At 2.2 ounces, the Reverso is tied for the second lightest belay device overall and is the lightest to offer auto-block mode for belaying a second off an anchor. Its closest competitor that incorporates the same features weighs close to an ounce more.
The Black Diamond ATC Guide (left) is slightly larger and heavier than its closest competitor, the Petzl Reverso (right).
Auto-block (resistance belaying a second)
The largest difference between the Reverso and the other auto-block devices we compared it to is the friction in auto-block mode. In our tests, the Reverso created a fair bit more resistance, and this became the deciding factor when we chose our favorite. This difference may not sound like much but was easily identified in blind tests we did in our lab (garage). Over a long pitch or in the presence of rope drag it becomes even more noticeable. Frequent multi-pitchers that like to belay off the anchor can save energy (and elbow pain), by choosing the BD ATC Guide instead.
The Reverso in auto-block mode. Belaying directly off the anchor on a multi-pitch route is often the preferred method, though the friction with the Reverso was the second highest of the devices we tested.
The Reverso and ATC Guide are similar in price. They are cheaper than other devices we tested that are capable of belaying directly off an anchor.
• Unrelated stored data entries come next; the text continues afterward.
(* ===== verification/Limits.v ===== *)
(** * What the code does not guarantee

    Runs of the registry that show where a stronger theorem would be false:
    each is an execution of the handlers as they are written. *)
From S2P Require Import Prelude GoStd Sha256 Model Iface Gorm Sql Prog World Storage Auth Authz ModuleApi UploadApi OwnerApi RestApi Server Instances Scenario.
From S2P Require Mongo MongoWorld.

(** ** A decoding failure on MongoDB *)
Definition mongo_registry : MongoWorld.mworld :=
  MongoWorld.mkMworld (MongoWorld.mkMongoMem [alice] [] [] [demo] [] [] []) ∅ 0.

#[local] Instance failing_registry : Env MongoWorld.mworld := MongoWorld.mworld_env true.

(** When the read of a commit fails to decode, the MongoDB store returns a non-nil
    record next to the error; [Upload] takes it for an existing commit, answers
    with success, and leaves the label on a commit that was never stored. *)
Theorem mongo_push_without_commit :
  let '(o, w) := run (Upload (Some alice) [push "alice" "demo" hello]) mongo_registry in
  (exists c, o = Done [c]) /\ t_commits (tables (view w)) = [] /\
  exists l, t_labels (tables (view w)) = [l] /\ Label_Name l = "main".
Proof. vm_compute. eauto 10. Qed.

(** ** Errors that come before the access check *)
Definition ref_to (owner repo_ child : string) : ResourceRef :=
  ResourceRef_Name (mkResourceName owner repo_ (Child_Ref child)).

(** Over Connect, an anonymous caller tells a private module from a missing one:
    a reference is resolved before the access check, and the resolution's error
    says which part of it was missing. *)
Theorem connect_discloses_private_modules :
  (run (GetCommits None [ref_to "alice" "secret" "x"]) registry).1 = Fail (NewError CodeNotFound "ref not found: x") /\
  (run (GetCommits None [ref_to "alice" "nothing" "x"]) registry).1 =
    Fail (NewError CodeNotFound "module not found: alice/nothing").
Proof. vm_compute. done. Qed.

(** ** One namespace for two kinds of owners *)

(** Users and organizations are not unique together: bob may found an organization
    of alice's name, and then create modules under her name. *)
Theorem organization_takes_user_namespace :
  let '(o, w) := run (_ ← createOrg (Some bob) (Some "alice");
                      createModule (Some bob) (Some (mkCreateModuleRequest "alice" "evil" "public"))) registry in
  resp_code <$> (match o with Done r => Some r | _ => None end) = Some StatusCreated /\
  exists m, m ∈ t_modules (tables (view w)) /\ owned_as "alice" "evil" m.
Proof.
  vm_compute. split; [done|]. eexists. split; [by left|]. done.
Qed.

(** ** The note that logins use *)

(** A token its owner named [login] is not listed, and the next login deletes it. *)
Theorem token_named_login_is_lost :
  let '(o, w) := run (_ ← createToken (Some alice) (Some "login"); listTokens (Some alice)) registry in
  resp_body <$> (match o with Done r => Some r | _ => None end) =
    Some (JArr [obj [("id", "f1"); ("note", "laptop")]]) /\
  let '(_, w') := run (login (Some (mkCredentials "alice" "password"))) w in
  (length (t_tokens (tables (view w))), length (t_tokens (tables (view w')))) = (2, 2)%nat.
Proof. vm_compute. done. Qed.

(** ** Two pushes of the same content *)

(** Of two pushes of the same new content that run together, one looks for the
    commit before the other stores it and then fails on the unique key, although
    the commit it was to make is there. *)
Theorem concurrent_push_fails :
  let push_demo := Upload (Some alice) [push "alice" "demo" hello] in
  let '(p1, w1) := run_n 5 push_demo registry in
  let '(_, w2) := run push_demo w1 in
  let '(o, w3) := run p1 w2 in
  o = Fail (NewError CodeInternal "failed to create commit") /\ length (t_commits (tables (view w3))) = 1%nat.
Proof. vm_compute. done. Qed.

(** ** Two files of one path *)
Definition twice : list File := [mkFile "a.proto" "first"; mkFile "a.proto" "second"].

(** A push of two files of one path is accepted; the descriptor set is compiled from
    the second, and the file view serves the first. *)
Theorem duplicate_paths_disagree :
  let '(o, w) := run (Upload (Some alice) [push "alice" "demo" twice]) registry in
  match o with
  | Done [c] =>
      file_map twice !! "a.proto" = Some "second" /\
      (run (getFileContent None "alice" "demo" (pc_Id c) "a.proto") w).1 =
        Done (writeJSON StatusOK (JObj (obj [("path", "a.proto"); ("content", Base64 "first")])))
  | _ => False
  end.
Proof. vm_compute. done. Qed.

(** ** The answer of a label move *)

(** Moving a label that exists answers with an identifier no row has: the stored row
    keeps its own. *)
Theorem label_answer_names_no_row :
  let '(o, w) := run (cs ← Upload (Some alice) [push "alice" "demo" hello];
    CreateOrUpdateLabels (Some alice)
      ((fun c => mkLabelValue (Some (LabelRef_Name (mkLabelName "alice" "demo" "main"))) (pc_Id c)) <$> cs)) registry in
  exists a l, o = Done [a] /\ t_labels (tables (view w)) = [l] /\ Label_Name l = pl_Name a /\ Label_ID l <> pl_Id a.
Proof. vm_compute. eexists _, _. done. Qed.

(** ** A permission taken away in between *)

(** A push checks its permission once: a member removed from the organization after
    that check still pushes, although by then bob may not write the module. *)
Theorem revoked_member_still_pushes :
  let push_shared := Upload (Some bob) [push "acme" "shared" hello] in
  let '(p1, w1) := run_n 3 push_shared registry in
  let '(r, w2) := run (removeMember (Some alice) "acme" "bob") w1 in
  let '(o, w3) := run p1 w2 in
  (exists c, o = Done [c]) /\ length (t_commits (tables (view w3))) = 1%nat /\
  t_members (tables (view w2)) = [mkOrgMember "0a" "a1" "admin"] /\ w_blobs w2 = ∅.
Proof. vm_compute. eauto 10. Qed.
However, since we didn't find this one to be the highest performing of these choices, we wouldn't call it the best value overall. If your climbing plans include even an occasional multi-pitch route, we suggest you fork up the extra money to get one of these auto-block devices over the cheaper basic versions.
While we liked the way the Reverso handled with thin lines, gloves and a prussik back up can help ensure safe rappelling when using a skinny tag line.
For years the Petzl Reverso
and Black Diamond ATC Guide
have been two of the most popular belay devices among American multi-pitch climbers. It's easy to understand why: they're both affordable, smooth, and reliable. At first glance, our testers thought they would prefer the Reverso because it's lighter and the shiny anodized finish looks cooler. However, when we compared the two side-by-side with the same ropes in a controlled environment (especially in auto-block mode) the ATC Guide came out on top. The difference is small though, so if you've already got a Reverso and like it, don't feel any pressure to switch.